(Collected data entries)
--------
(** The crash points of a commit: the old contents as long as the header is
    not on the disk, the new contents from then on. *)
Lemma commit_prefix k : 0 < n (lh l) ->
  let im := apply_writes (take k (commit_writes l c)) (Spec.img c) in
  disk_ok st sz im /\
  forall b, 0 <= b -> ~ (st <= b < st + sz) ->
  logical st im b =
    if decide (Z.of_nat k <= n (lh l)) then img_at (Spec.img c) b else Spec.vw_at b c.
Proof using Htx.
  intros Hp im. pose proof length_W1 as HW1. unfold im.
  assert (((k <= length W1)%nat /\ take k (commit_writes l c) = take k W1) \/
    ((length W1 < k)%nat /\ ((exists j, take k (commit_writes l c) = (W1 ++ [(st, h)]) ++ take j W2) \/
      take k (commit_writes l c) = ((W1 ++ [(st, h)]) ++ take (length W2) W2) ++ [(st, put32 0 0 h)])))
    as Hcases.
  { unfold commit_writes. rewrite (proj2 (Z.gtb_lt _ _)) by lia. apply take_cases. }
  destruct Hcases as [[Hk ->]|[Hk [[j ->]|Hd]]].
  - split; [|intros b Hb Hnl; rewrite decide_True by lia; by apply commit_prefix_log].
    apply (commit_prefix_log k 0); [lia|]. destruct (tx_geom _ _ Htx). unfold st. lia.
  - split; [apply committed_ok|]. intros b Hb Hnl. rewrite decide_False by lia.
    by apply commit_prefix_install.
  - rewrite Hd. split; [apply (commit_prefix_done 0)|].
    intros b Hb Hnl. rewrite decide_False by lia. by apply commit_prefix_done.
Qed.
(* ===== verification/LogOps.v ===== *)
(** * File-system operations on the log (begin_op, log_write, end_op)

    A transition system in which the active file-system operations call the
    functions of log.c in any order.  [log_inv] is the invariant that the
    admission test of [begin_op] maintains; it gives the precondition [tx] of
    a commit when the last operation ends. *)

From S2P Require Import Prelude Spinlock Bio BioSpec BlockProg Log LogCrash Recovery.
Import Log.

(** The blocks logged by each active operation, the log and the cache. *)
Record sys := mksys { ops : list (gset Z); mem : log; cache : Spec.cache }.

(** Blocks that the active operations may still add to the header. *)
Definition reserve (os : list (gset Z)) : Z :=
  foldr Z.add 0 (map (fun s : gset Z => MAXOPBLOCKS - Z.of_nat (base.size s)) os).

Section Operations.
(** Every operation stays [slack] blocks below MAXOPBLOCKS. *)
Context (slack : Z) (Hslack : 1 <= slack).

Definition within (s : gset Z) : Prop := Z.of_nat (base.size s) + slack <= MAXOPBLOCKS.

Inductive step : sys -> sys -> Prop :=
| step_begin os l c l' c' :
    run_spec begin_op (l, c) = Ok tt (l', c') ->
    step (mksys os l c) (mksys (∅ :: os) l' c')
| step_read os l c l' c' b :
    run_spec (bread ROOTDEV b) (l, c) = Ok tt (l', c') ->
    step (mksys os l c) (mksys os l' c')
| step_modify os l c l' c' b d :
    run_spec (bset b d) (l, c) = Ok tt (l', c') ->
    step (mksys os l c) (mksys os l' c')
| step_log os l c l' c' i s b :
    os !! i = Some s -> within ({[b]} ∪ s) ->
    data_block (start l) (size l) (length (Spec.img c)) b ->
    run_spec (log_write b) (l, c) = Ok tt (l', c') ->
    step (mksys os l c) (mksys (<[i := {[b]} ∪ s]> os) l' c')
| step_release os l c l' c' b :
    run_spec (brelse b) (l, c) = Ok tt (l', c') ->
    step (mksys os l c) (mksys os l' c')
| step_end os l c l' c' i s :
    os !! i = Some s -> (length os = 1%nat -> Spec.held c = ∅) ->
    run_spec end_op (l, c) = Ok tt (l', c') ->
    step (mksys os l c) (mksys (delete i os) l' c').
--------
All of the entries, from the first line to the last, should be duplicated exactly.

(** The crash points of a commit: the old contents as long as the header is
    not on the disk, the new contents from then on. *)
Lemma commit_prefix k : 0 < n (lh l) ->
  let im := apply_writes (take k (commit_writes l c)) (Spec.img c) in
  disk_ok st sz im /\
  forall b, 0 <= b -> ~ (st <= b < st + sz) ->
  logical st im b =
    if decide (Z.of_nat k <= n (lh l)) then img_at (Spec.img c) b else Spec.vw_at b c.
Proof using Htx.
  intros Hp im. pose proof length_W1 as HW1. unfold im.
  assert (((k <= length W1)%nat /\ take k (commit_writes l c) = take k W1) \/
    ((length W1 < k)%nat /\ ((exists j, take k (commit_writes l c) = (W1 ++ [(st, h)]) ++ take j W2) \/
      take k (commit_writes l c) = ((W1 ++ [(st, h)]) ++ take (length W2) W2) ++ [(st, put32 0 0 h)])))
    as Hcases.
  { unfold commit_writes. rewrite (proj2 (Z.gtb_lt _ _)) by lia. apply take_cases. }
  destruct Hcases as [[Hk ->]|[Hk [[j ->]|Hd]]].
  - split; [|intros b Hb Hnl; rewrite decide_True by lia; by apply commit_prefix_log].
    apply (commit_prefix_log k 0); [lia|]. destruct (tx_geom _ _ Htx). unfold st. lia.
  - split; [apply committed_ok|]. intros b Hb Hnl. rewrite decide_False by lia.
    by apply commit_prefix_install.
  - rewrite Hd. split; [apply (commit_prefix_done 0)|].
    intros b Hb Hnl. rewrite decide_False by lia. by apply commit_prefix_done.
Qed.
(* ===== verification/LogOps.v ===== *)
(** * File-system operations on the log (begin_op, log_write, end_op)

    A transition system in which the active file-system operations call the
    functions of log.c in any order.  [log_inv] is the invariant that the
    admission test of [begin_op] maintains; it gives the precondition [tx] of
    a commit when the last operation ends. *)

From S2P Require Import Prelude Spinlock Bio BioSpec BlockProg Log LogCrash Recovery.
Import Log.

(** The blocks logged by each active operation, the log and the cache. *)
Record sys := mksys { ops : list (gset Z); mem : log; cache : Spec.cache }.

(** Blocks that the active operations may still add to the header. *)
Definition reserve (os : list (gset Z)) : Z :=
  foldr Z.add 0 (map (fun s : gset Z => MAXOPBLOCKS - Z.of_nat (base.size s)) os).

Section Operations.
(** Every operation stays [slack] blocks below MAXOPBLOCKS. *)
Context (slack : Z) (Hslack : 1 <= slack).

Definition within (s : gset Z) : Prop := Z.of_nat (base.size s) + slack <= MAXOPBLOCKS.

Inductive step : sys -> sys -> Prop :=
| step_begin os l c l' c' :
    run_spec begin_op (l, c) = Ok tt (l', c') ->
    step (mksys os l c) (mksys (∅ :: os) l' c')
| step_read os l c l' c' b :
    run_spec (bread ROOTDEV b) (l, c) = Ok tt (l', c') ->
    step (mksys os l c) (mksys os l' c')
| step_modify os l c l' c' b d :
    run_spec (bset b d) (l, c) = Ok tt (l', c') ->
    step (mksys os l c) (mksys os l' c')
| step_log os l c l' c' i s b :
    os !! i = Some s -> within ({[b]} ∪ s) ->
    data_block (start l) (size l) (length (Spec.img c)) b ->
    run_spec (log_write b) (l, c) = Ok tt (l', c') ->
    step (mksys os l c) (mksys (<[i := {[b]} ∪ s]> os) l' c')
| step_release os l c l' c' b :
    run_spec (brelse b) (l, c) = Ok tt (l', c') ->
    step (mksys os l c) (mksys os l' c')
| step_end os l c l' c' i s :
    os !! i = Some s -> (length os = 1%nat -> Spec.held c = ∅) ->
    run_spec end_op (l, c) = Ok tt (l', c') ->
    step (mksys os l c) (mksys (delete i os) l' c').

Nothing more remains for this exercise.